Sunday, July 11, 2010

Can Using Baby Oil On Skin Give You A Rash

* GENE THERAPY: The New Frontier

Erano gli anni ’70 quando French Anderson mandò al New England Journal of Medicine un articolo in cui anticipava la possibilità di guarire le malattie ereditarie inserendo nell’organismo i geni mancanti o sostituendo quelli difettosi. "Impubblicabile perchè di sola fantascienza" rispose la rivista. Nel 1990, Anderson e Michael Blease riuscirono nell’impossibile e conclusero con successo il primo intervento reale di terapia genica sulla bimba di 4 anni, Ashanti De Silva, destinata a morire di immunodeficienza perché priva the gene that produces the enzyme ADA. In the world today, hundreds of experimental interventions using gene therapy.

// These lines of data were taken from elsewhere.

(** * Memory compression engine of the code agent

    A shallow embedding of [src/memory/memory_compression.py]: the
    type-dispatched compression strategies, the importance score, the
    bounded store with its eviction policy, ranked search and reset.

    Modelling conventions.
    - A Python [str] is a [string] of code points 0..255; [lower],
      [strip] and the regular-expression classes follow CPython on that
      range.
    - A Python [float] is an exact rational ([Q]); rounding is outside
      the model, and numeric equality is [==].
    - A [dict] whose iteration order is observed (the entry table) is an
      association list in insertion order; a [dict] that is only looked
      up (summaries, the caller's context) is a [gmap].
    - The clock and the MD5 digest are inputs of the operations that
      read them. *)

From stdpp Require Import gmap strings.
From Stdlib Require Import String Ascii List ZArith QArith Qminmax Qround.
From Stdlib Require Import Lia Lqa Permutation Sorted DecimalString Bool.
From Stdlib Require Import DecimalPos DecimalZ.
Import ListNotations.

Close Scope Q_scope.
Local Open Scope string_scope.
Local Open Scope bool_scope.
Local Open Scope nat_scope.

(** ** Characters *)

Module Char.

Definition code (c : ascii) : N := N_of_ascii c.

Definition in_range (lo hi : N) (c : ascii) : bool :=
  (lo <=? code c)%N && (code c <=? hi)%N.

Definition is_code (n : N) (c : ascii) : bool := (code c =? n)%N.

(** [str.isspace] on one code point: TAB..CR, FS..US, SPACE, NEL, NBSP. *)
Definition is_space (c : ascii) : bool :=
  in_range 9 13 c || in_range 28 32 c || is_code 133 c || is_code 160 c.

Definition is_upper (c : ascii) : bool := in_range 65 90 c.
Definition is_lower (c : ascii) : bool := in_range 97 122 c.
Definition is_digit (c : ascii) : bool := in_range 48 57 c.

(** The regular-expression class [\w]: alphanumeric code points and the
    underscore. *)
Definition is_word (c : ascii) : bool :=
  is_upper c || is_lower c || is_digit c || is_code 95 c
  || is_code 170 c || is_code 178 c || is_code 179 c || is_code 181 c
  || is_code 185 c || is_code 186 c || in_range 188 190 c
  || in_range 192 214 c || in_range 216 246 c || in_range 248 255 c.
Lemma path_parts_are_proper (d : str) : Forall is_proper_name (path_parts d).
Proof.
  apply Forall_forall. intros f Hf. unfold path_parts in Hf.
  apply filter_In in Hf. destruct Hf as [Hin Hok].
  apply andb_true_iff in Hok. destruct Hok as [H1 H2].
  apply negb_true_iff in H1, H2.
  pose proof (split_on_no_sep "/" d) as Hsep.
  rewrite Forall_forall in Hsep. repeat split.
  - intros ->. discriminate H1.
  - intros ->. discriminate H2.
  - now apply Hsep.
Qed.

Lemma filter_proper (l : list str) :
  Forall is_proper_name l ->
  filter (fun comp => negb (str_eqb comp []) && negb (str_eqb comp (py "."))) l
  = l.
Proof.
  induction 1 as [|x l [H1 [H2 _]] Hl IH]; [reflexivity|].
  cbn [filter].
  now rewrite (str_eqb_neq _ _ H1), (str_eqb_neq _ _ H2), IH.
Qed.

Lemma path_parts_join (root : str) (l : list str) :
  root = [] \/ root = py "/" \/ root = py "//" ->
  l <> [] -> Forall is_proper_name l ->
  path_parts (root ++ join (py "/") l) = l.
Proof.
  intros Hroot Hne Hl.
  assert (Hsplit : split_on "/" (join (py "/") l) = l).
  { apply split_on_join; [exact Hne|].
    revert Hl. apply Forall_impl. intros x [_ [_ H]]. exact H. }
  assert (Hhead : forall s,
            split_on "/" ("/"%char :: s) = [] :: split_on "/" s)
    by reflexivity.
  unfold path_parts.
  destruct Hroot as [-> | [-> | ->]].
  - cbn [app]. rewrite Hsplit. now apply filter_proper.
  - change (py "/" ++ join (py "/") l) with ("/"%char :: join (py "/") l).
    rewrite Hhead, Hsplit. cbn [filter str_eqb negb andb].
    now apply filter_proper.
  - change (py "//" ++ join (py "/") l)
      with ("/"%char :: "/"%char :: join (py "/") l).
    rewrite !Hhead, Hsplit. cbn [filter str_eqb negb andb].
    now apply filter_proper.
Qed.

What are the problems, opportunities, hopes to use this frontier of medicine?
When we talk about gene therapy, we mean the transfer of genetic material in order to prevent or cure a disease. In practice, you try to transfer into cancer cells a genetic code "working" system, which replace the missing or defective gene. Candidates for this type of therapy are some hereditary diseases, in which there is one and the same genetic defect (monogenic), various infectious diseases is not curable with normali trattamenti antivirali (HIV) ed alcuni tipi di tumore, quali melanoma, leucemie, sarcomi e neoplasie del tessuto nervoso, gastrointestinali, uro-genitali e ginecologiche.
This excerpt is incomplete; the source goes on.